Cena 2 - A projeção da nossa culpa

— Você quer.

— Não posso.

—Mas quer.

— Quero. Mas não vou.

— É tudo o que você quer nesse momento.

— Mas também é tudo o que eu não quero pra depois.

— É tão ruim assim?

— Preciso ser melhor que isso.

— Você é o que você é.

— Mas não o que quero ser.

— Desejas ser outra coisa?

— Alguma coisa bem melhor do que sou hoje.

— Mas você disse que queria.

— Quero. Mas preciso querer algo melhor.

— Ser alguém melhor?

— Alguém que acerta mais.

— Isso tá errado.

— Por isso. Quero ser alguém que não erra nunca.

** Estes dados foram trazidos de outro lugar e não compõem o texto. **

Lemma writeFileSync_frame (p : string) (c : Content) (fs fs' : FS) (r : Res unit) :
  writeFileSync p c fs = (r, fs') ->
  folders fs' = folders fs /\ ((exists e, r = Throw e) -> files fs' = files fs).
Proof.
  unfold writeFileSync.
  destruct (bool_decide (p ∈ folders fs)); [by intros [= <- <-]|].
  destruct (bool_decide (parentOf p ∈ folders fs)); intros [= <- <-]; [|done].
  split; [done|]. by intros [? [= ]].
Qed.

(** [persistPlugins] changes the disk only, and of the disk neither the
    folders nor, when it throws, the files. *)
Lemma persistPlugins_frame (σ σ' : State) (r : Res unit) :
  persistPlugins σ = (r, σ') ->
  exists fs, σ' = withDisk fs σ /\ folders fs = folders (disk σ) /\
    ((exists e, r = Throw e) -> files fs = files (disk σ)).
Proof.
  unfold persistPlugins, bind, getPluginsFile.
  destruct (pluginsPath σ) as [root|].
  - destruct (writeFileSync _ _ _) as [r0 fs'] eqn:Hw. intros [= <- <-].
    exists fs'. split; [reflexivity|]. by eapply writeFileSync_frame.
  - intros [= <- <-]. exists (disk σ). by destruct σ.
Qed.

Lemma persistPlugins_plugins (σ σ' : State) (r : Res unit) :
  persistPlugins σ = (r, σ') -> plugins σ' = plugins σ.
Proof. intros H. by apply persistPlugins_frame in H as (fs & -> & _). Qed.

(** What [addPlugin] leaves under the name of the plugin: the plugin, with
    the store's listener unless the call threw. *)
Lemma addPlugin_register (plugin : Obj) (persist : bool) (σ σ' : State) (r : Res Obj) :
  addPlugin plugin persist σ = (r, σ') ->
  plugins σ' = <[toKey (plugin !! "name") := plugin]> (plugins σ) \/
  plugins σ' = <[toKey (plugin !! "name") := subscribe CbPersistPlugins plugin]> (plugins σ).
Proof.
  unfold addPlugin. unfold bind at 1.
  set (σ0 := withPlugins (insert (toKey (plugin !! "name")) plugin) σ).
  unfold bind.
  destruct ((if persist then persistPlugins else ret tt) σ0) as [[[]|e] σ1] eqn:Hp.
  - assert (Hreg : plugins σ1 = plugins σ0).
    { destruct persist; [by eapply persistPlugins_plugins|by injection Hp as <-]. }
    destruct (plugin !! "subscribe").
    + intros [= _ <-]. left. exact Hreg.
    + intros [= _ <-]. right. simpl. rewrite Hreg. apply insert_insert_eq.
  - intros [= _ <-]. left.
    destruct persist; [|done].
    by rewrite (persistPlugins_plugins _ _ _ Hp).
Qed.

Lemma addPlugin_keyed (plugin : Obj) (persist : bool) (σ σ' : State) (r : Res Obj) :
  keyedByName (plugins σ) ->
  addPlugin plugin persist σ = (r, σ') ->
  keyedByName (plugins σ').
Proof.
  intros Hkeyed H. apply addPlugin_register in H as [-> | ->].
  - by apply keyedByName_insert_plain.
  - by apply keyedByName_insert.
Qed.

Lemma removePlugin_register (name : string) (persist : bool) (σ σ' : State) (r : Res bool) :
  removePlugin name persist σ = (r, σ') -> plugins σ' = delete name (plugins σ).
Proof.
  unfold removePlugin, jsDelete, bind.
  destruct persist.
  - destruct (persistPlugins _) as [[[]|e] σ1] eqn:Hp; intros [= _ <-];
      by rewrite (persistPlugins_plugins _ _ _ Hp).
  - by intros [= _ <-].
Qed.

Lemma removePlugin_keyed (name : string) (persist : bool) (σ σ' : State) (r : Res bool) :
  keyedByName (plugins σ) ->
  removePlugin name persist σ = (r, σ') ->
  keyedByName (plugins σ').
Proof.
  intros Hkeyed H. rewrite (removePlugin_register _ _ _ _ _ H).
  by apply keyedByName_delete.
Qed.

(** C7.  When a record is already stored under the name of [plugin],
    [addPlugin] puts [plugin] in its place, keeps nothing of the prior
    record, leaves the other records alone, and [getAllPlugins] afterwards
    lists one record of that name, among as many records as before; this
    holds whether [addPlugin] returns or throws.  It returns, with the
    store's listener on the record, when the plugin has no own [subscribe]
    property and, with [persist], the registry file can be written. *)
Theorem addPlugin_replaces (plugin prior : Obj) (persist : bool) (σ : State) :
  let name := toKey (plugin !! "name") in
  keyedByName (plugins σ) ->
  plugins σ !! name = Some prior ->
  exists r σ' stored all,
    addPlugin plugin persist σ = (r, σ') /\
    (stored = plugin \/ stored = subscribe CbPersistPlugins plugin) /\
    plugins σ' !! name = Some stored /\
    (forall other, other <> name -> plugins σ' !! other = plugins σ !! other) /\
    getAllPlugins σ' = (Ok all, σ') /\
    length (List.filter (fun p : Obj => String.eqb (toKey (p !! "name")) name) all) = 1%nat /\
    length all = size (plugins σ) /\
    (plugin !! "subscribe" = None -> (persist = true -> writable σ) ->
     r = Ok (subscribe CbPersistPlugins plugin) /\
     stored = subscribe CbPersistPlugins plugin).
Proof.
  intros name Hkeyed Hprior.
  destruct (addPlugin plugin persist σ) as [r σ'] eqn:Hrun.
  assert (Hstored : exists stored,
             (stored = plugin \/ stored = subscribe CbPersistPlugins plugin) /\
             toKey (stored !! "name") = name /\
             plugins σ' = <[name := stored]> (plugins σ) /\
             (plugin !! "subscribe" = None -> (persist = true -> writable σ) ->
              r = Ok (subscribe CbPersistPlugins plugin) /\
              stored = subscribe CbPersistPlugins plugin)).
  { assert (Hok : forall stored, plugins σ' = <[name := stored]> (plugins σ) ->
               plugin !! "subscribe" = None -> (persist = true -> writable σ) ->
               r = Ok (subscribe CbPersistPlugins plugin) /\
               stored = subscribe CbPersistPlugins plugin).
    { intros stored Hreg Hsub Hw.
      destruct (addPlugin_run plugin persist σ Hsub Hw) as (σ1 & Hrun1 & Hreg1 & _).
      rewrite Hrun in Hrun1. injection Hrun1 as -> <-. split; [done|].
      assert (Hl : plugins σ' !! name = Some stored) by (rewrite Hreg; apply lookup_insert_eq).
      rewrite Hreg1 in Hl. fold name in Hl. rewrite lookup_insert_eq in Hl. congruence. }
    destruct (addPlugin_register _ _ _ _ _ Hrun) as [Hreg|Hreg].
    - exists plugin. split; [by left|]. split; [done|]. split; [done|]. by apply Hok.
    - exists (subscribe CbPersistPlugins plugin). split; [by right|].
      split; [apply subscribe_name|]. split; [done|]. by apply Hok. }
  destruct Hstored as (stored & Hcase & Hname & Hreg & Hok).
  exists r, σ', stored, (objectValues (plugins σ')).
  split; [reflexivity|]. split; [exact Hcase|]. rewrite Hreg.
  split; [apply lookup_insert_eq|].
  split; [intros other Hne; by apply lookup_insert_ne|].
  split; [unfold getAllPlugins; by rewrite Hreg|].
  split; [|split; [|exact Hok]].
  - eapply objectValues_one_per_name; [|apply lookup_insert_eq].
    intros k p Hk. apply lookup_insert_Some in Hk as [[<- <-]|[_ Hk]]; [done|].
    by apply Hkeyed.
  - unfold objectValues. rewrite length_fmap, length_map_to_list.
    rewrite map_size_insert_Some; [done|]. by rewrite Hprior.
Qed.

Lemma addPlugin_replaces_witness :
  exists σ' all,
    addPlugin newer true (withPlugins (insert "a" doomed) installedState)
      = (Ok (subscribe CbPersistPlugins newer), σ') /\
    plugins σ' !! "a" = Some (subscribe CbPersistPlugins newer) /\
    getAllPlugins σ' = (Ok all, σ') /\
    length (List.filter (fun p : Obj => String.eqb (toKey (p !! "name")) "a") all) = 1%nat.
Proof.
  destruct (addPlugin_replaces newer doomed true
              (withPlugins (insert "a" doomed) installedState))
    as (r & σ' & stored & all & Hrun & _ & Hreg & _ & Hall & Hone & _ & Hok).
  - intros k p Hk. simpl in Hk.
    apply lookup_insert_Some in Hk as [[<- <-]|[_ Hk]]; [reflexivity|].
    by rewrite lookup_empty in Hk.
  - reflexivity.
  - destruct Hok as [-> ->]; [reflexivity| |].
    + intros _. exists "/app/plugins". split; reflexivity.
    + exists σ', all. split; [exact Hrun|]. split; [exact Hreg|].
      split; [exact Hall|exact Hone].
Defined.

Cena 3 - A projeção da nossa maldade

— Você me machuca.

— Eu sei. Não consigo fazer de outra maneira.

— Tudo o que você sabe é fazer pra me afastar.

— É aí que te equivocas. Faço tudo pra saber o quanto gosto de você.

— Onde está o carinho?

— Guardo todo pra mim.

— Quando eu vou embora?

— Quando você volta.

— É muito egoísmo.

— Todo amor é uma forma orgulhosa de maldade.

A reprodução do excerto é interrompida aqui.